• Work instructions
Somewhere below is a line with "(** * The sensor service" and, later, a line with "driver of the"; repeat those two lines and all the lines between them, exactly as they are.

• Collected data
==========

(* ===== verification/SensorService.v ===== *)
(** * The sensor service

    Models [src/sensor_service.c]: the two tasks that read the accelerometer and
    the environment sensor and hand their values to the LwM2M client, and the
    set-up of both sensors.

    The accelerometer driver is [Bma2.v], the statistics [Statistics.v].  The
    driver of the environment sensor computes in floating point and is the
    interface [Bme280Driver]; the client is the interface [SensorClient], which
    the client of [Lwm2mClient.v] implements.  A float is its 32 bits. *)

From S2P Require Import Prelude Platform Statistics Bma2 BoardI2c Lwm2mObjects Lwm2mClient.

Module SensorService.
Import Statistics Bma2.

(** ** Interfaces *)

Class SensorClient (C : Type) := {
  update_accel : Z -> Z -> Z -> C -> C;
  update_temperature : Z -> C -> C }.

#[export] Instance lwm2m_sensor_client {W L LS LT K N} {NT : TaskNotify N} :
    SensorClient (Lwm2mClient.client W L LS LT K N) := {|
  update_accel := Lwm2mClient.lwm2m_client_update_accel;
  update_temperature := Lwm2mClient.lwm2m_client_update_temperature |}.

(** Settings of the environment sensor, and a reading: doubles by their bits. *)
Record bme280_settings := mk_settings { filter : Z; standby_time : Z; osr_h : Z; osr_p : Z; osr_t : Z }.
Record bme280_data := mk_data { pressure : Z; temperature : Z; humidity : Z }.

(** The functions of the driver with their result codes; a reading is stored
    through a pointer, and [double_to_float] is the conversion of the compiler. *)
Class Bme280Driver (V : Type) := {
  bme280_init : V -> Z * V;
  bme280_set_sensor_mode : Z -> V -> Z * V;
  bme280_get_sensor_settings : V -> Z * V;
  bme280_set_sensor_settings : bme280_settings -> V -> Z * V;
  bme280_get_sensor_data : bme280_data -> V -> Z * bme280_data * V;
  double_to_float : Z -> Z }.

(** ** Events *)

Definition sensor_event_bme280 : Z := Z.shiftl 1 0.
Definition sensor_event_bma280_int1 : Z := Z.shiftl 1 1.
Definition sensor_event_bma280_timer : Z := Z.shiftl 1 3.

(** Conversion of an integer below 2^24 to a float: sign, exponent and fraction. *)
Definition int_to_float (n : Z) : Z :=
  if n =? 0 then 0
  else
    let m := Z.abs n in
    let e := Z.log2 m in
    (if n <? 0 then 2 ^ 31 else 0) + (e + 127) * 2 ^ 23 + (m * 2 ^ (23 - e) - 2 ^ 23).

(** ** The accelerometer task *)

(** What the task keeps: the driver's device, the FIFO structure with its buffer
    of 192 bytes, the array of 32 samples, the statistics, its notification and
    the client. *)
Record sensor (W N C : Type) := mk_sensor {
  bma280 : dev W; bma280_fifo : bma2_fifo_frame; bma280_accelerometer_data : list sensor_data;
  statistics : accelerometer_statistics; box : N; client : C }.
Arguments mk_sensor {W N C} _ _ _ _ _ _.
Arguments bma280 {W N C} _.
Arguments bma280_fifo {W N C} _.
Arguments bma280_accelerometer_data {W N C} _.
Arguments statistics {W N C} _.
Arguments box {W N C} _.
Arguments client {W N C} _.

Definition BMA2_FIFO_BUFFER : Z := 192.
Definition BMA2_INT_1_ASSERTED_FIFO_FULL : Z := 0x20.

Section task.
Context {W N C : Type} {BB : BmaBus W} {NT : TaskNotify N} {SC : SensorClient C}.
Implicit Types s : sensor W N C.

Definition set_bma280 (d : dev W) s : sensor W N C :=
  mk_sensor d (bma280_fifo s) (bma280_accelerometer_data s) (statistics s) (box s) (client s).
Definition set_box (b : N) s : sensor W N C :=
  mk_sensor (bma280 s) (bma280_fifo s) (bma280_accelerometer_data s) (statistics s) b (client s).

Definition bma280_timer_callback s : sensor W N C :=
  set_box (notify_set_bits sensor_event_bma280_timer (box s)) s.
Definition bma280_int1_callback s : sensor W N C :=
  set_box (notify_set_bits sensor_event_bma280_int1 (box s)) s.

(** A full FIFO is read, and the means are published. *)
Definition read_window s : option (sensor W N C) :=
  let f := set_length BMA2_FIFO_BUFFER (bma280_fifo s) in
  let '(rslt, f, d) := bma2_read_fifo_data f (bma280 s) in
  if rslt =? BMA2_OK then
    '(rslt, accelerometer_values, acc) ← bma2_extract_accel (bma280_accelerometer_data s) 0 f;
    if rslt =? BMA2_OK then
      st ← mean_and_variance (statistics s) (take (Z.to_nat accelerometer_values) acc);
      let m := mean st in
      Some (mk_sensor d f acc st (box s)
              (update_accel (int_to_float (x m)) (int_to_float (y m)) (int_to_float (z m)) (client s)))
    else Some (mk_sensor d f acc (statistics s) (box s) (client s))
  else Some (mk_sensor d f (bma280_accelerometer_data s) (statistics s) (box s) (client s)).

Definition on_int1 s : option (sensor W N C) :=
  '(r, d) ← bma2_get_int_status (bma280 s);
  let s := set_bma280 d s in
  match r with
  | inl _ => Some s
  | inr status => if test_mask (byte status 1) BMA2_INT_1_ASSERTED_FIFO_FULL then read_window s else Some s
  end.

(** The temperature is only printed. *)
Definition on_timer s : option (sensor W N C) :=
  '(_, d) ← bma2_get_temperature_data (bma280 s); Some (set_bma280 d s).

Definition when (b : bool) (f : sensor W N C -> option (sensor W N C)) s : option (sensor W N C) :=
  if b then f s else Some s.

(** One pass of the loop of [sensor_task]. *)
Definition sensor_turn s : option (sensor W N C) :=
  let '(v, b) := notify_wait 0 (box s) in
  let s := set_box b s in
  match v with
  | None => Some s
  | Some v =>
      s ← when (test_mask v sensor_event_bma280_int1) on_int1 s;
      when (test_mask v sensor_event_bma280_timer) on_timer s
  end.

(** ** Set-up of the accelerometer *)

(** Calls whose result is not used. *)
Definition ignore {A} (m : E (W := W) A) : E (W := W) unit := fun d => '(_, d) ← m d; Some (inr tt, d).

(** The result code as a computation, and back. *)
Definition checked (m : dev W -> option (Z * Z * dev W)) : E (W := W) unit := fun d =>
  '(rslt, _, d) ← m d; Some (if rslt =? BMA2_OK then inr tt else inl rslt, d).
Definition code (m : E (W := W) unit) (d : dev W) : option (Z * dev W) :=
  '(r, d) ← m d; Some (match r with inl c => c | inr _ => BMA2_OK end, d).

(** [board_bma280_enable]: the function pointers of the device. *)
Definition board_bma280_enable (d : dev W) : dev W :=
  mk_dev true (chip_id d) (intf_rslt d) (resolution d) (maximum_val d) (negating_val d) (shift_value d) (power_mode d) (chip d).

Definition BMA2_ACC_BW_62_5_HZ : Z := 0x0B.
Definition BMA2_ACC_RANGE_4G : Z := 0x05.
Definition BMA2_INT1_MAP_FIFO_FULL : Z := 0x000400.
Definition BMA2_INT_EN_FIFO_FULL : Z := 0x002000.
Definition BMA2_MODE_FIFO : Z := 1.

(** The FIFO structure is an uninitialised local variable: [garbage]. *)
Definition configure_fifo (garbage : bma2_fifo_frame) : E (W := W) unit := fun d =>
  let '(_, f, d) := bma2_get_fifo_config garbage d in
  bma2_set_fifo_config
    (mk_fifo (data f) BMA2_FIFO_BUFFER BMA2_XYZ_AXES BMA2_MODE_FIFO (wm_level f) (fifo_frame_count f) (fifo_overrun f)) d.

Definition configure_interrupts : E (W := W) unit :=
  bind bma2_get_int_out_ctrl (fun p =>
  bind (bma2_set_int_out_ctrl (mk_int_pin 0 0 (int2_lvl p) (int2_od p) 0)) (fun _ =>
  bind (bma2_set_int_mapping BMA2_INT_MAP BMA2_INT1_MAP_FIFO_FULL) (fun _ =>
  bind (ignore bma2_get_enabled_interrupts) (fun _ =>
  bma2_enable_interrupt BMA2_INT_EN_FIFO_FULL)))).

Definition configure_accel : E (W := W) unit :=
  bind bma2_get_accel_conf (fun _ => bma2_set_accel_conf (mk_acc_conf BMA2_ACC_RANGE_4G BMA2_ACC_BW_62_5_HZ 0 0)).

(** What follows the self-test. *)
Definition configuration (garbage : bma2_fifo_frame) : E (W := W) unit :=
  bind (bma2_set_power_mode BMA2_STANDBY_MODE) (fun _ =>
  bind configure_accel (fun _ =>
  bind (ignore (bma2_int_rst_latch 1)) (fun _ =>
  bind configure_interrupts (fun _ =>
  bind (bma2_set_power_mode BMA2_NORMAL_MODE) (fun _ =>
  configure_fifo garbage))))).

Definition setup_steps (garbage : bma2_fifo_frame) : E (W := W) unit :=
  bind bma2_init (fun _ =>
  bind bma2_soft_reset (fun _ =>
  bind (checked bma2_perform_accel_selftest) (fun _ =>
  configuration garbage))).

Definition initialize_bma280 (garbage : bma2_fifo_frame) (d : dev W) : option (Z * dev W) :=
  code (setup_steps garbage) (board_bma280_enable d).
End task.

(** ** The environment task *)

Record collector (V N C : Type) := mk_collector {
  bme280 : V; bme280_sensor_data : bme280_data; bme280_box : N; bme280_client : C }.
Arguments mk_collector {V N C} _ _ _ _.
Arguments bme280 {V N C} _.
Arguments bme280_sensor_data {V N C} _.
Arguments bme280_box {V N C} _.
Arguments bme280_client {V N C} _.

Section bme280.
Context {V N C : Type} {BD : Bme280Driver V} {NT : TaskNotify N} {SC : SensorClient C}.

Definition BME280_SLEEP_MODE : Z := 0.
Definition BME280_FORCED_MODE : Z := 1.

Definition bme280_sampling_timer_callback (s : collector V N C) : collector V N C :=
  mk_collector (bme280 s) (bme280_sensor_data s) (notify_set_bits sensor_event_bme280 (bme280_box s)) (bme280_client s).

==========

• Solved problem
(** * The sensor service

    Models [src/sensor_service.c]: the two tasks that read the accelerometer and
    the environment sensor and hand their values to the LwM2M client, and the
    set-up of both sensors.

    The accelerometer driver is [Bma2.v], the statistics [Statistics.v].  The
    driver of the environment sensor computes in floating point and is the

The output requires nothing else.